Glam Starts The Day One Way, And Ends In A New Mode

Glam Media promised to do something at its NewFronts presentaton that nobody else would do, and I guess it succeeded, unless there are lots of other content providers that intent to change their names. It started the event as Glam and ended up as Mode Media, and with an ambitious, if still kind of blurry new path forward.

Glam, or make that Mode, unveiled a new curated platform of content, that broadly dotes on food and  fashion for men and women.

“Todaymarksa major transformation of Glam Media. Just 10 years ago, we founded a little start-up called Project X," says founder Samir Arora, adding it’s the seventh-largest U.S. media company and, he says it’s the top lifestyle property on the Internet.

Among, oh, about 10 million.

Mode, therefore, becomes a new multichannel operator with an umbrella brand and that allows the better-known Glam to stick around focused on fashion, beauty and style. Other channels, like Foodie, Tend (for families and parenting), Brash for men, Bliss for health, become channels under Mode Media.  But, I’m told, a separate Web site named won’t exist for a three to six months. Mode is a bunch of curated content done efficiently enough that if it beckons recipes for vegetarians, it can created a bunch of them in short order.

Letting Glam be Glam, as an entity inside Mode,  lets Mode also work around the slight impediment that Glam doesn’t work as a name for all the parts of what the company does. Mode is a better title that way.

Mode named several new content series--one about busy moms hosted by a former Miss America, another one called “Fashionista Mom” and so on. It does seem there’s only so much of this advice to go around, but in the case of Glam/Mode at least, they’re near the front of the line.

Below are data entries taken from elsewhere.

(* ===== verification/Compiled.v ===== *)
(** * A lowered graph always compiles

    What the loop of [Compiler] emits passes plan validation: the nodes are
    well-formed and of the right arity, their identities are distinct and
    they form one chain to the root.  So lowering is the last step at which
    [compile] can reject a graph. *)

From S2P Require Import Prelude Text Secrets Logical Schema Expression Rule Plan Semantics Nodes Registry Graph Compiler.

(** ** Lowered nodes pass plan validation *)

Lemma lower_sort_key_column node s k k' : lower_sort_key node s k = Ok k' -> sort_column k' = key_column k.
Proof.
  intros (f & _ & Hk)%bind_Ok. destruct (negb _); [done|]. by apply bind_Ok in Hk as (_ & _ & [= <-]).
Qed.

Lemma product_rule_ok c rule : AtomicOk c -> product_rule c = Some rule -> RuleOk rule.
Proof.
  destruct c as [| | | |column to|column|column op|column t p [format|]|column from to|column v|column|ci cn t b e| |];
    cbn; intros Hc [= <-]; cbn; try done; unfold name_ok, expression_ok in Hc; naive_solver.
Qed.

Lemma compile_transform_kind node c s k s' :
  AtomicOk c -> compile_transform node c s = Ok (k, s') -> KindOk k /\ arity k = (1, 1)%N.
Proof.
  unfold compile_transform. intros Hc. destruct (product_rule c) as [rule|] eqn:Hr.
  { intros (s1 & _ & [= <- <-])%bind_Ok. split; [|done]. split; [done|].
    apply Forall_singleton. by eapply product_rule_ok. }
  destruct c as [| |columns|predicate| | | | | | | | | |keys]; try done.
  - intros (s1 & _ & [= <- <-])%bind_Ok. split; [|done]. destruct Hc as [? [? ?]]. done.
  - intros (a & _ & Ha)%bind_Ok. destruct (negb _); [done|]. injection Ha as <- <-.
    split; [|done]. by destruct Hc as [? _].
  - intros (ks & Hks%collect_Ok & [= <- <-])%bind_Ok. split; [|done]. cbn in Hc.
    destruct Hc as [Hlen [_ Hnd]].
    assert (sort_column <$> ks = key_column <$> keys) as Hcols.
    { clear -Hks. induction Hks as [|k k' keys ks Hk _ IH]; [done|].
      by rewrite !fmap_cons, IH, (lower_sort_key_column _ _ _ _ Hk). }
    assert (len ks = len keys) as Hl by (unfold len; by rewrite (Forall2_length _ _ _ Hks)).
    cbn [KindOk]. rewrite Hl, Hcols. split_and!; [|by apply Hlen|done].
    intros ->. change (len []) with 0%N in Hl. lia.
Qed.

Definition inner_kind (e : Lowered) : Prop := KindOk (l_kind e) /\ arity (l_kind e) = (1, 1)%N.

Lemma lower_steps_kinds node entries : forall s l,
  Forall (fun e => AtomicOk e.2) entries -> lower_steps node s entries = Ok l -> Forall inner_kind l.
Proof.
  induction entries as [|[k c] entries IH]; intros s l Hc; cbn [lower_steps]; [by intros [= <-]|].
  apply Forall_cons in Hc as [Hc Hcs]. cbn in Hc.
  intros ([kd s1] & Hlow & (rest & Hr & [= <-])%bind_Ok)%bind_Ok.
  constructor; [by eapply compile_transform_kind|by eapply IH].
Qed.

Lemma Forall_ordinals (P : ValidatedNodeConfig -> Prop) steps :
  Forall P steps -> Forall (fun e => P e.2) (imap (fun ordinal step => (as_u16 ordinal, step)) steps).
Proof.
  intros HP. apply Forall_forall. intros [k c] (n & c' & [= -> ->] & Hc)%elem_of_lookup_imap.
  rewrite Forall_forall in HP. apply HP. by eapply list_elem_of_lookup_2.
Qed.

(** A node other than the source. *)
Lemma lower_node_kinds g cs asset s i b c :
  i <> source_node_id g -> cs !! i = Some c -> ConfigOk c ->
  lower_node g cs asset s i = Ok b -> Forall inner_kind b.
Proof.
  intros Hi Hc Hok. unfold lower_node. rewrite Hc. cbn [ok_or mbind result_bind].
  assert (AtomicOk c -> forall low, lower_product g asset i c s = Ok low ->
    inner_kind (mkLowered i low.1 low.2)) as Hone.
  { intros Ha [k s1]. unfold lower_product. destruct (N.eqb_spec i (source_node_id g)); [done|].
    destruct (_ =? _)%N; [|by apply compile_transform_kind].
    destruct c; try done. intros [= <- <-]. split; [|done]. by destruct Ha as [_ ?]. }
  destruct c as [steps| | | | | | | | | | | | |];
    try (intros (low & Hlow & [= <-])%bind_Ok; apply Forall_singleton; by apply Hone).
  apply lower_steps_kinds. by apply Forall_ordinals.
Qed.

Lemma lower_path_kinds g cs asset path : forall s blocks,
  source_node_id g ∉ path -> (forall i c, cs !! i = Some c -> ConfigOk c) ->
  lower_path g cs asset s path = Ok blocks -> Forall inner_kind (flat blocks).
Proof.
  induction path as [|i path IH]; intros s blocks Hs Hcs; cbn [lower_path]; [by intros [= <-]|].
  rewrite not_elem_of_cons in Hs. destruct Hs as [Hne Hs].
  intros (b & Hb & (bs & Hbs & [= <-])%bind_Ok)%bind_Ok. unfold flat. rewrite bind_cons.
  apply Forall_app. split; [|by eapply IH]. cbn.
  destruct (cs !! i) as [c|] eqn:Hc; [|unfold lower_node in Hb; by rewrite Hc in Hb].
  by eapply lower_node_kinds; [| | |exact Hb]; [|exact Hc|eauto].
Qed.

Mode Media was doing native advertising before it was native advertising; in fact, it was doing social media before it was called that, too, and the whole food, health, beauty slot put them in prime native advertising space. Arora says you can find Mode/Glam content in thousands of places on the Internet. The Mode/Glam thing to lots of users may not ever be exactly relevant or even known, it seems. But for advertisers, it makes a lot of sense.